Jamaica’s famous bobsled entry in the 1988 Calgary winter Olympics not only took winter sports to regions where they held little if any attraction and spawned a hit movie Cool Runnings that made more than R1,5-billion, but has been a source of inspiration to anyone who has ever been told their “dream” was not possible. Hundreds of great athletes since have drawn inspiration from Jamaica’s cheeky example and gone on to achieve more than even they dreamt possible.

That was very good. Six years earlier the very bad, very ugly sides of international sports events dominated the global mind when the Israeli Olympic contingent was all but wiped out by Black September terrorists. This defeated the ends of Black September, generated global sympathy for Israel, replaced unity with fear and also spawned a movie, Munich which made about R1,3-billion.

Despots and totalitarian states have looked to global sports events, especially the Olympics, to propagate their odious policies and hateful philosophies. Adolf Hitler tried to prove Aryan supremacy in 1936 and had his Nazi nuts handed to him on platter by what Nazi architect Albert Speer himself described as “the marvellous coloured American runner, Jesse Owens”.

South Africa was banned from international sports events because of its immoral “crime against humanity” — the apartheid policy of the Nationalist government. And I still argue this mighty, mighty weapon helped bring about the downfall of apartheid.

South Africa has also never been as united a nation as it was when Francois Pienaar hoisted the William Webb Ellis Trophy high, former president Nelson Mandela, in a Springbok jersey with Pienaar’s number 6 on his back, cheering and waving both fists in the air behind the triumphant Bok captain, on 24 June 1995.

So we have come to accept that politics and sport are inseparably conjoined.

But when one political party hijacks one of the greatest sports events in the world to further its own narrow, selfish and increasingly socialist agenda — and hold decorum, morality, fairness, honesty and freedom to hostage in the process — then, as with Hitler’s National Socialist party in 1936, I have no hesitation in condemning such criminal action with all the opprobrium I can muster.

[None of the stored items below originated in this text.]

(* ===== verification/BtcCompose.v ===== *)
(** * Bitcoin: block management and decision together

    Block management hands each change of its main chain to the decision stage.
    Here: what it hands over is what the decision stage needs, so that its list
    of undecided blocks is always the end of the main chain. *)

From S2P Require Import Prelude F64 Protocol Peers Config BtcMgmt BtcUtxo BtcChain BtcInv.
From S2P Require BtcDecide.
From S2P Require Import Samples BtcProps.
Import BtcDecide (chained, blk_ids, last_id, follows, pool_has).
Local Open Scope N_scope.

Section Paths.
Context (rank : Hash → nat) (pool : pool_t) (orph : orphans_t).
Context (Hinv : pool_inv rank ∅ ∅ pool orph).

Lemma path_ranks h l x : is_path pool h l → x ∈ blk_ids l → (rank x ≤ rank h)%nat ∧ x ≠ 0.
Proof.
  induction 1 as [|h b c p l Hh Hp Hl IH]; [set_solver|].
  destruct (pi_entry _ _ _ _ _ Hinv _ _ _ _ Hh) as (H0 & q & Hq & Hr).
  rewrite Hp in Hq. injection Hq as <-.
  rewrite BtcDecide.blk_ids_snoc, elem_of_app, list_elem_of_singleton. intros [Hx| ->].
  - destruct (IH Hx). split; [lia|done].
  - by rewrite (pi_id _ _ _ _ _ Hinv _ _ _ _ Hh).
Qed.

(** A path of the pool is a chain, and its last block is where it leads. *)
Lemma path_chained h l : is_path pool h l → chained l ∧ last_id l = h.
Proof.
  induction 1 as [|h b c p l Hh Hp Hl [IH1 IH2]]; [split; [constructor|done]|].
  pose proof (pi_id _ _ _ _ _ Hinv _ _ _ _ Hh) as Hid.
  destruct (pi_entry _ _ _ _ _ Hinv _ _ _ _ Hh) as (H0 & q & Hq & Hr).
  rewrite Hp in Hq. injection Hq as <-.
  split; [|by rewrite BtcDecide.last_id_snoc]. constructor; [done|by rewrite IH2|by rewrite Hid|].
  rewrite Hid. intros Hin. destruct (path_ranks _ _ _ Hl Hin). lia.
Qed.
End Paths.

Section Compose.
Context `{Externals} `{!Bincode BitcoinTxn} `{!Bincode BlockHeader} `{BuildProfile}
  `{HashOrder} `{Transport} `{Libm}.
Context (rank : Hash → nat).

(** The decision stage [d] holds the end of the main chain of [s], all but its
    first [n] blocks. *)
Definition in_step (s : BitcoinBM) (d : BtcDecide.BitcoinDecision) (n : nat) : Prop :=
  ∃ l, is_path (block_pool s) (chain_tail s) l ∧ follows d l n.

Lemma in_step_start id diff pm config :
  in_step (new id diff pm) (BtcDecide.new id config) 0.
Proof. exists []. split; [constructor|]. split_and!; [done|done|]. intros i b c. by rewrite lookup_nil. Qed.

(** C8: whatever a validated block does to the main chain (nothing, an extension,
    a switch to another branch with orphans connected), the decision stage takes
    the blocks reported without a panic and again holds exactly the end of the
    new main chain; the number of blocks it no longer holds changes only when
    the switch goes back behind them, and then to the fork point. *)
Theorem decision_follows_main_chain s d n b c r s' src :
  overflow_checks = false → btc_inv rank s → arriving rank s b c → in_step s d n →
  validate_block b c s = (Ok r, s') →
  ∃ d' n', BtcDecide.new_tail src r d = (Ok tt, d') ∧ in_step s' d' n' ∧ (n' ≤ n)%nat ∧
    (n' < n → r ≠ [] ∧ ∃ com, length com = n' ∧ is_path (block_pool s') (chain_tail s') (com ++ r))%nat.
Proof.
  intros Hov Hinv Har (l & Hl & Hf) Heq.
  pose proof (validate_block_wp rank s b c Hov Hinv Har) as Hwp. unfold wp in Hwp. rewrite Heq in Hwp.
  destruct Hwp as [Hinv' [[-> (Ht & _ & Hp)]|(com & old & Hlo & Hln & Hlen)]].
  - exists d, n. split; [done|]. split; [|split; [done|lia]]. exists l. rewrite Ht.
    split; [by apply Hp|done].
  - assert (l = com ++ old) as -> 
      by exact (is_path_det rank _ _ (bi_pool _ _ Hinv) _ _ _ Hl Hlo).
    destruct (path_chained rank _ _ (bi_pool _ _ Hinv) _ _ Hl) as [Hc1 _].
    destruct (path_chained rank _ _ (bi_pool _ _ Hinv') _ _ Hln) as [Hc2 _].
    assert (r ≠ []) as Hne by (by intros ->; cbn in Hlen; lia).
    pose proof (BtcDecide.new_tail_spec src d com old r n Hf Hc1 Hc2 Hne) as Hw.
    unfold wp in Hw. destruct (BtcDecide.new_tail src r d) as [[[]|e| |] d'] eqn:Hd; try done.
    destruct Hw as [Hf' _]. exists d', (Nat.min n (length com)).
    split; [done|]. split; [by exists (com ++ r)|]. split; [lia|].
    intros Hlt. split; [done|]. exists com. split; [lia|done].
Qed.

(** A block that block management proposes extends what the decision stage
    holds by that block. *)
Theorem decision_follows_proposal s d n b c s' src :
  btc_inv rank s → fresh_id rank s (bc_id c) → in_step s d n →
  get_new_block s = (Ok (b, c), s') →
  ∃ d', BtcDecide.new_tail src [(b, c)] d = (Ok tt, d') ∧ in_step s' d' n.
Proof.
  intros Hinv Hfresh (l & Hl & Hf) Heq.
  destruct (get_new_block_inv rank s b c s' l Hinv Heq Hfresh Hl) as (Hinv' & _ & Hl' & _).
  destruct (path_chained rank _ _ (bi_pool _ _ Hinv) _ _ Hl) as [Hc1 _].
  destruct (path_chained rank _ _ (bi_pool _ _ Hinv') _ _ Hl') as [Hc2 _].
  pose proof (BtcDecide.new_tail_spec src d l [] [(b, c)] n) as Hw. rewrite app_nil_r in Hw.
  specialize (Hw Hf Hc1 Hc2 ltac:(done)).
  unfold wp in Hw. destruct (BtcDecide.new_tail src [(b, c)] d) as [[[]|e| |] d'] eqn:Hd; try done.
  destruct Hw as [Hf' _]. exists d'. split; [done|]. exists (l ++ [(b, c)]). split; [done|].
  destruct Hf as (Hn & _). by rewrite Nat.min_l in Hf' by done.
Qed.

(** What the decision stage commits when it is ready. *)
Lemma ready_commits d l n :
  follows d l n → chained l → BtcDecide.commit_ready d = true →
  ∃ b c d', l !! n = Some (b, c) ∧ BtcDecide.commit_len d ≤ N.of_nat (length l - S n) ∧
    BtcDecide.next_to_commit d = (Ok (N.of_nat n + 1, txns b), d') ∧ follows d' l (S n).
Proof.
  intros Hf Hc Hready. pose proof Hf as (Hn & Ht & _).
  unfold BtcDecide.commit_ready in Hready. apply N.ltb_lt in Hready.
  rewrite Ht, length_drop, BtcDecide.length_blk_ids in Hready.
  destruct (lookup_lt_is_Some_2 l n) as [[b c] Hb]; [lia|].
  assert (∃ proposer p root nonce, header b = HBitcoin proposer p root nonce) as Hh.
  { assert (∃ p, header_prev b = Ok p) as [p Hp].
    { clear -Hc Hb. revert n Hb. induction Hc as [|l b' c' Hc IH Hp _ _]; intros n Hb; [done|].
      apply lookup_app_Some in Hb as [?|[_ Hb]]; [by eapply IH|].
      apply list_lookup_singleton_Some in Hb as [_ [= -> ->]]. by eauto. }
    unfold header_prev in Hp. destruct (header b); try done. by eauto. }
  destruct (BtcDecide.next_to_commit_spec d l n b c Hf Hb Hh) as (d' & Heq & Hf' & _).
  exists b, c, d'. split_and!; try done. lia.
Qed.

(** C9: when the decision stage is ready to commit, what it commits is the next
    block of the main chain, with its height, and that block is buried under at
    least [commit_len] others. *)
Theorem commits_buried_blocks_in_order s d n :
  btc_inv rank s → in_step s d n → BtcDecide.commit_ready d = true →
  ∃ l b c d', is_path (block_pool s) (chain_tail s) l ∧ l !! n = Some (b, c) ∧
    BtcDecide.commit_len d ≤ N.of_nat (length l - S n) ∧
    BtcDecide.next_to_commit d = (Ok (N.of_nat n + 1, txns b), d') ∧ in_step s d' (S n).
Proof.
  intros Hinv (l & Hl & Hf) Hready.
  destruct (path_chained rank _ _ (bi_pool _ _ Hinv) _ _ Hl) as [Hc _].
  destruct (ready_commits d l n Hf Hc Hready) as (b & c & d' & Hb & Hlen & Heq & Hf').
  exists l, b, c, d'. split_and!; try done. by exists l.
Qed.
End Compose.

(** ** Concrete runs *)

#[local] Existing Instances sample_externals sample_bincode_btc sample_bincode_header
  sample_transport sample_profile canonical_order sample_libm.

Definition w_d0 : BtcDecide.BitcoinDecision :=
  BtcDecide.new 1 (mkBitcoinBasicConfig 25 0 DGossip DGossip).
Definition w_d1 : BtcDecide.BitcoinDecision := (BtcDecide.new_tail 1 [(w_blk, w_blk_ctx)] w_d0).2.
Definition w_accepted : BitcoinBM := (validate_block w_blk w_blk_ctx w_s0).2.

Lemma w_in_step0 : in_step w_s0 w_d0 0.
Proof. apply in_step_start. Qed.

Lemma w_in_step2 : in_step w_s2 w_d0 0.
Proof. exists []. split; [constructor|]. split_and!; [done|done|]. intros i b c. by rewrite lookup_nil. Qed.

Lemma w_in_step3 : in_step w_s3 w_d1 0.
Proof.
  exists ([] ++ [(w_blk, w_blk_ctx)]). split.
  - apply (path_snoc _ _ _ _ 0); [by vm_compute|done|constructor].
  - split; [cbn; lia|]. split; [by vm_compute|]. intros [|[|i]] b c; cbn; [|done|done].
    intros [= <- <-]. by vm_compute.
Qed.

Lemma w_inv3 : btc_inv w_rank w_s3.
Proof. exact (btc_step_inv w_rank w_s2 w_s3 eq_refl w_step3 w_inv). Qed.

Lemma decision_follows_main_chain_witness :
  validate_block w_blk w_blk_ctx w_s0 = (Ok [(w_blk, w_blk_ctx)], w_accepted) ∧
  ∃ d' n', BtcDecide.new_tail 2 [(w_blk, w_blk_ctx)] w_d0 = (Ok tt, d') ∧
    in_step w_accepted d' n' ∧ (n' ≤ 0)%nat ∧
    (n' < 0 → [(w_blk, w_blk_ctx)] ≠ [] ∧ ∃ com, length com = n' ∧
      is_path (block_pool w_accepted) (chain_tail w_accepted) (com ++ [(w_blk, w_blk_ctx)]))%nat.
Proof.
  assert (validate_block w_blk w_blk_ctx w_s0 = (Ok [(w_blk, w_blk_ctx)], w_accepted)) as Heq
    by by vm_compute.
  split; [exact Heq|].
  exact (decision_follows_main_chain w_rank w_s0 w_d0 0 w_blk w_blk_ctx _ _ 2 eq_refl
    (btc_inv_new w_rank 1 1 sample_messenger) w_arriving w_in_step0 Heq).
Defined.

Lemma decision_follows_proposal_witness :
  ∃ d', BtcDecide.new_tail 1 [(w_blk, w_blk_ctx)] w_d0 = (Ok tt, d') ∧ in_step w_s3 d' 0.
Proof.
  exact (decision_follows_proposal w_rank w_s2 w_d0 0 w_blk w_blk_ctx w_s3 1 w_inv w_fresh
    w_in_step2 w_propose).
Defined.

Lemma commits_buried_blocks_in_order_witness :
  ∃ l b c d', is_path (block_pool w_s3) (chain_tail w_s3) l ∧ l !! 0%nat = Some (b, c) ∧
    BtcDecide.commit_len w_d1 ≤ N.of_nat (length l - 1) ∧
    BtcDecide.next_to_commit w_d1 = (Ok (N.of_nat 0 + 1, txns b), d') ∧ in_step w_s3 d' 1.
Proof.
  exact (commits_buried_blocks_in_order w_rank w_s3 w_d1 0 w_inv3 w_in_step3
    ltac:(by vm_compute)).
Defined.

Were it in my power, and I were alive, in 1936 to deny Germany the privilege of hosting the Olympic Games, I would have done so. Were I simply alive in 1936, I would have openly desired that the event itself blow up in the Nazis’ faces — as it so beautifully did.

For exactly the same reasons I can no longer support South Africa being given the privilege of hosting the 2010 Fifa World Cup. It is now patently clear that the arrogant kakistocrats in the African National Congress (note how nationalist parties gravitate towards totalitarianism) believe the 2010 World Cup belongs to it and not the Republic of South Africa.

I hope the event (which will probably still go ahead) is as dismal and historic a failure as were the 1936 Olympics for those other nationalists — remembered in history for all the wrong reasons. I want it to blow up in the ANC’s face.

Yes. I am aware that Hitler’s disgrace in Berlin did not avert World War II and all its attendant Holocaust. I am equally painfully aware that a failed 2010 world cup will not topple the ANC.

Nonetheless, this degenerate gaggle of autocrats has no right to interfere in the World Cup the way it has with its obsequious kowtowing to Communist China and refusing a visa to the Dalai Lama.

It has no right to lie to the nation about its motives. It has no right to hijack a privilege granted to the nation, all of us, at the behest of the Fédération Internationale de Football Association to host the world to a soccer spectacular next year.

And, most of all, it has no right to usurp the hopes and dreams of a reeling, fragmented, impoverished and dysfunctional nation dreaming of a righteous future of prosperity, peace and unity for its own warped and iniquitous profit.